The final production of the 2014-2015 Georgetown University Theatre season is Slow Falling Bird, as part of the 2014-15 Georgetown University Theater & Performance Studies Program’s “Where We’re From: A Season of Origins and Migrations.”
Georgetown University is noted for its interest in geopolitical issues and Georgetown University Professor and playwright Christine Evans‘ award-winning play is a very astute addition to its repertoire. Rosalba Clemente, who is the Head of Acting at Flinders University Drama Centre directs.
Set in the Australian Woomera Immigration Reception and Processing Centre, cited as a setting in which detainees are confined, neglected, and possibly physically abused, suicidal attempts have been known to happen. The Australian policy towards immigrants is well-known to be exclusionary and motivated by a desire to restrict entrance to people from western European countries. And, of course, most of the refugees are from Afghanistan, Iraq, and Iran because that is the conflict zone from which people wish to come, or are forced to leave
While it is safe to say that most people who read the papers are aware of the ballooning refugee problem and restrictions about who can enter relatively prosperous and safe countries like Australia, many people are probably unaware or insensitive to the effect on the jailers and host countries of exclusionary policies.
This play focuses in part on how the experience of the camps debases the jailers as well as the people detained. The play also links the refugee crisis to the xenophobic practices of the Australians toward indigenous people. The race and national origin of the asylum seekers offends those who wish to maintain a western cultural orientation. Apparently refugee children, especially unaccompanied minors, who are considered malleable, are more easily accepted than their parents. According to these authors, this is reminiscent of historic initiatives designed to strip aborigines of their cultural inheritance through separation from parents and placement in distant educational settings. The impact of these policies is to strip children of their cultural identity and loyalties, making them more desirable citizens thantheir parents could become.

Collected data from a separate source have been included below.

(* ===== verification/SwaggerOauth.v ===== *)
(** * The OAuth 2 login of the API pages (swagger-ui.js, oauth2-redirect.html)

    The login form of a security scheme opens the page of the authorization server,
    which leads the browser to the redirect page; that page hands what it was given to
    the form's callback, which asks for a token.  The form, the window of the server
    and the request for a token hold the same object, the form's React state: it is a
    location of [heap], and a [setState] is a new object the form holds instead.

    The minified names are [y()(ge()(a),"authorize", ...)] with the functions of the
    auth actions [C], [k], [I], [P], [T] and [R], the auth reducer, and the handlers of
    the form.  The clock, the random bytes and the answers of servers are arguments of
    the steps; sha.js and url-parse are parameters.  Strings are ASCII. *)

From S2P Require Import Prelude SwaggerUi JsStrings SwaggerSearch SwaggerBase64.
From Stdlib Require Import Ascii.

(** ** Helpers of the page *)

(** [Fe]: base64 of the bytes of a text. *)
Definition text_bytes (s : string) : list Z :=
  map (fun c => Z.of_nat (code c)) (String.list_ascii_of_string s).
Definition btoa (s : string) : string := fromByteArray (text_bytes s).

(** [We], the same function as [serializeSearch] of the other bundle. *)
Definition buildFormData (e : list (string * option string)) : string := serializeSearch e.

(** [$e]. *)
Definition sanitize (url : string) : string := if bool_decide (url = "") then "" else sanitizeUrl url.

(** An undefined value in a condition and in a concatenation. *)
Definition truthy (o : option string) : bool :=
  match o with Some s => bool_decide (s <> "") | None => false end.
Definition js_text (o : option string) : string := default "undefined" o.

Co-Directors Playwright Christine Evans and Rosalba Clemente collaborated on this ambitious production which takes full advantage of the height of the stage and costume design, creating a fantasy world with mythological references to an unborn child watching the action from an elevated platform and life sized birds which sometimes seem animalistic and at other times appear to be driven by human emotions. There is a mystique about the birds which sometimes seems deliberate and thought-provoking and sometimes just seems obscure. Thankfully the program notes assist us in understanding the aesthetic decisions.
The songs, some composed for this play, contribute to the surreal ambience and evoke emotions of sentimentality (“Brown Eyed Girl”) and patriotism (“My Island Home”) which clash ironically with the motives of lust, selfishness, and desperation which otherwise dominate the action. The players are separated by authentic costumes by Kelsey Hunt, and language.
The young actors have been coached in Australian accents and middle eastern accented pigeon English. Sometimes a character is challenged to switch from broken English to fluid English to denote an inner monologue. That is done very well, so that the language barrier is highlighted, and the apparently primitive refugee is revealed to be articulate and insightful. Responsible for that coaching are Susan Lynsey, Danica Kawasaki, and Rosalba Clemente.
The excellent set design by Ruthmarie Tenorio, lighting by Ariel Benjamin, and sound design by Veronica Lancaster contribute to setting the atmosphere and telling the story.
All nine actors turn in powerful and emotional performances: Caleb Lewis (Rick), Isyah Phillips (Micko), Madeleine Kelly (Zahrah), Alexandra Walton (Joy), Sarah Frasco (Baygon) and Ben Prout (Mortein). Other members of the talented cast are Natalie Caceres, Jordanna Hernandez, and Joshua Street.
Caleb Lewis is very effective as a bellicoise and predatory white detention guard whose marital problems both trigger and are the reflection of his occupational stress and strain. He is an unsympathetic character who nevertheless is multi-dimensional.
Isayah Phillips is a black guard who is depicted as marginally accepted in Australia and thus more inclined to see the inmates of the detention center as vulnerable and deserving. His efforts to make a difference are not successful but his evolving consciousness is useful to provide some relief from the unrelenting malice of Rick’s character.
Alexandra Waldon as Joy, Rick’s wife, is a slender blond woman. She’s childlessness and is a contrast to Zahrah’s anxious motherhood. The program notes suggest that Joy is unable to have a child because children don’t want to be born into this context and Joy herself doesn’t want to be “here.”
Slow Falling Bird is an excellent choice for the politically well-informed audience member who enjoys creative staging and adventurous ways of dramatizing moral dilemmas. It’s filled with excellent performances by a very talented cast.
Running Time: Two hours, with one 15-minute intermission.